É uma etapa anterior ao carro completamente
autônomo, já que, por enquanto, ele não é capaz de chegar a um determinado
endereço sozinho. Essa câmera, por sinal, já equipa o modelo Kicks, cujas
primeiras unidades produzidas na fábrica de Resende (RJ) chegaram ao mercado.

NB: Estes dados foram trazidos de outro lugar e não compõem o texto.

(* ===== verification/StoreSharding.v ===== *)
(** * The shards refine one map

    The invariant of the shards, and what every member function of [KVStore]
    does to the map they represent, without any assumption on the log. *)

From S2P Require Import Prelude Machine BinaryIO Crc WalFormat WalReplay SnapshotFile Journal.
From S2P Require Import KVStore.

(** ** The map the shards represent *)

Section sharding.
  Context {W : Type} `{Journal W} (host : endianness).
  Context (hash : bytes → Z) (iterate : gmap bytes bytes → list (bytes * bytes)).
  Context (iterate_spec : ∀ m, iterate m ≡ₚ map_to_list m).
  Implicit Types (l : list (gmap bytes bytes)) (s : KVStore W) (t : store_state W).
  Local Abbreviation index := (ShardIndex hash).

(** 64 shards, and every key in the one its hash selects. *)
Definition shards_ok l : Prop :=
  length l = Z.to_nat kShardCount ∧
  ∀ i d k, l !! i = Some d → is_Some (d !! k) → index k = i.

Definition store_ok s : Prop := shards_ok (shards_ s).

(** [CollectDataLocked] is the abstraction function. *)
Definition all_data l : gmap bytes bytes := foldl (λ result data, result ∪ data) ∅ l.
Definition contents_of s : gmap bytes bytes := all_data (shards_ s).

Lemma CollectDataLocked_contents s : CollectDataLocked s = contents_of s.
Proof. done. Qed.

Lemma index_lt k : (index k < Z.to_nat kShardCount)%nat.
Proof.
  unfold ShardIndex, kShardCount. change (64 - 1) with (Z.ones 6). rewrite Z.land_ones by lia.
  pose proof (Z.mod_pos_bound (hash k) (2 ^ 6)). lia.
Qed.

Lemma foldl_union_lookup k : ∀ l m i,
  (∀ j d, l !! j = Some d → j ≠ i → d !! k = None) →
  foldl (λ result data, result ∪ data) m l !! k = (m !! k) ∪ (shard_at i l !! k).
Proof.
  induction l as [|d l IH]; intros m i Hl; cbn [foldl].
  { unfold shard_at. rewrite lookup_nil. cbn. by rewrite lookup_empty, (right_id_L None (∪)). }
  destruct i as [|i].
  - rewrite (IH _ (length l)); [|intros j d' Hj _; by apply (Hl (S j) d')].
    unfold shard_at. rewrite lookup_ge_None_2 by done. cbn.
    by rewrite lookup_empty, lookup_union, (right_id_L None (∪)).
  - rewrite (IH _ i); [|intros j d' Hj Hne; apply (Hl (S j) d'); [done|lia]].
    rewrite lookup_union. rewrite (Hl O d) by done. by rewrite (right_id_L None (∪)).
Qed.

(** A lookup in the map is a lookup in one shard. *)
Lemma all_data_lookup l k : shards_ok l → all_data l !! k = shard_at (index k) l !! k.
Proof.
  intros [_ Hk]. unfold all_data. rewrite (foldl_union_lookup k l ∅ (index k)).
  - by rewrite lookup_empty, (left_id_L None (∪)).
  - intros j d Hj Hne. apply eq_None_not_Some. intros Hs. apply Hne. symmetry. by apply (Hk j d k).
Qed.
Lemma alter_same (i : nat) (shards : list (gmap bytes bytes)) : alter (λ d, d) i shards = shards.
Proof. apply list_alter_id. done. Qed.

(** A loop that visits the shards in order. *)
Lemma run_collect (k : gmap bytes bytes → prog) (l1 l2 : list (gmap bytes bytes)) : ∀ result,
  run_alone (collect (seq (length l1) (length l2)) result k) (l1 ++ l2)
  = run_alone (k (foldl (λ result data, result ∪ data) result l2)) (l1 ++ l2).
Proof.
  revert l1. induction l2 as [|d l2 IH]; intros l1 result; cbn; [done|].
  rewrite shard_at_middle, alter_same. specialize (IH (l1 ++ [d]) (result ∪ d)).
  by rewrite length_app, Nat.add_1_r, <-(assoc_L (++)) in IH.
Qed.

Lemma run_count (k : Z → prog) (l1 l2 : list (gmap bytes bytes)) : ∀ n,
  run_alone (count (seq (length l1) (length l2)) n k) (l1 ++ l2)
  = run_alone (k (foldl (λ size data, size + Z.of_nat (base.size data)) n l2)) (l1 ++ l2).
Proof.
  revert l1. induction l2 as [|d l2 IH]; intros l1 n; cbn; [done|].
  rewrite shard_at_middle, alter_same. specialize (IH (l1 ++ [d]) (n + Z.of_nat (base.size d))).
  by rewrite length_app, Nat.add_1_r, <-(assoc_L (++)) in IH.
Qed.

Lemma run_clear_shards p (l1 l2 : list (gmap bytes bytes)) :
  run_alone (clear_shards (seq (length l1) (length l2)) p) (l1 ++ l2)
  = run_alone p (l1 ++ ((λ _, ∅) <$> l2)).
Proof.
  revert l1. induction l2 as [|d l2 IH]; intros l1; cbn; [done|].
  rewrite <-(Nat.add_0_r (length l1)), alter_app_r, Nat.add_0_r. cbn.
  specialize (IH (l1 ++ [∅])). by rewrite length_app, Nat.add_1_r, <-!(assoc_L (++)) in IH.
Qed.

Lemma run_insert_entries p es : ∀ shards,
  run_alone (insert_entries es p) shards = run_alone p (foldl (insert_in_shard hash) shards es).
Proof. induction es as [|e es IH]; intros shards; [done|]. apply IH. Qed.

Section run.
  Context (iterate_spec : ∀ m, iterate m ≡ₚ map_to_list m).
  Context (shards : list (gmap bytes bytes)) (Hlen : length shards = Z.to_nat kShardCount).

Lemma run_collect_all (k : gmap bytes bytes → prog) :
  run_alone (collect all_shards ∅ k) shards = run_alone (k (all_data shards)) shards.
Proof. unfold all_shards. rewrite <-Hlen. apply (run_collect k [] shards). Qed.

Lemma run_count_all (k : Z → prog) :
  run_alone (count all_shards 0 k) shards
  = run_alone (k (foldl (λ size data, size + Z.of_nat (base.size data)) 0 shards)) shards.
Proof. unfold all_shards. rewrite <-Hlen. apply (run_count k [] shards). Qed.

Lemma run_clear_all p : run_alone (clear_shards all_shards p) shards = run_alone p ((λ _, ∅) <$> shards).
Proof. unfold all_shards. rewrite <-Hlen. apply (run_clear_shards p [] shards). Qed.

“Essa é a plataforma para o carro autônomo”, afirma Silva. Ou seja,
tecnicamente, o País está pronto para receber a tecnologia. O Brasil é um dos
dez mercados que estão sendo utilizados pela Nissan como pistas de testes para
o desenvolvimento dessas tecnologias.
“Lugares com grandes centros urbanos vão receber
essas novidades primeiro”, diz Silva. Mesmo assim, é provável que o País tenha
algumas dificuldade. “Ainda é inviável colocar um carro autônomo nas apertadas
ruas do Rio de Janeiro”, afirma Daniele Schillaci, vice-presidente global de
vendas e marketing da montadora. O ProPilot só funciona em ruas com faixas bem
definidas. De qualquer forma, para Silva, o consumidor brasileiro, atualmente,
é muito bem informado. A pressão do mercado deve acelerar esse processo de
construção da infraestrutura.
Concorrência acirrada
A Nissan não está sozinha nesse plano de eletrificar os automóveis. No
final de abril, a Ford trocou seu CEO, Mark Fields, que ocupava o posto há três anos,
por Jim Hackett, que até então comandava a divisão de soluções em mobilidade da
montadora. Segundo Bill Ford, presidente do conselho da Ford e bisneto do seu
fundador, Henry Ford, a companhia precisava de “um olhar renovado”. Em janeiro,
Ford já havia sinalizado que planejava alguma grande mudança quando afirmou que
o trânsito caótico é uma ameaça aos direitos humanos. As outras grandes
companhias também possuem estratégias avançadas de renovação (confira abaixo).
Esportivo para ligar na tomada: o BladeGlider acelera de zero a 100 km/h em
cinco segundos.
A GM, por exemplo, foi a primeira a lançar um carro
elétrico de baixo custo, o Volt. Há, também, a sombra de uma recém-chegada ao mercado. A Tesla, do sul-africano Elon Musk, foi a primeira a fazer sucesso vendendo um carro elétrico. Recentemente, o valor de mercado da empresa superou o
da GM, a maior montadora americana, ainda que por alguns dias. “Precisamos
alcançar uma economia baseada em energia sustentável, ou vamos ficar sem
combustível fóssil e a civilização vai entrar em colapso”, afirmou Musk, em uma
carta aberta ao mercado. “O quanto antes chegarmos a esse ponto, melhor.”
Mas a prova definitiva de que o carro nunca mais
será o mesmo foi dada no autódromo de Sodegaura, na província de Chiba, a cerca
de uma hora de Yokohama. Nele, a Nissan preparou um evento de apresentação de
seus carros, que contou com jornalistas de várias partes do mundo – a DINHEIRO
foi o único veículo brasileiro presente. Na entrada da sala de convenções,
foram estacionados dois Leafs. Eles não estavam ali apenas para exposição. Os
carros eram as únicas fontes de energia disponíveis.
Ou
seja, todo o evento, que durou cerca de quatro horas, foi abastecido pelas
baterias dos automóveis. Isso é possível graças ao sistema Leaf to Home. A
ideia é que o dono do carro instale em sua casa uma espécie de inversor. À
noite, quando a energia é mais barata, pelo menos em alguns países, o carro é
carregado. Quando o Leaf não estiver sendo utilizado, ele devolve a energia
para a casa. Segundo a Nissan, uma carga completa é capaz de abastecer uma
residência tradicional japonesa por até três dias. De carro, só tem as rodas.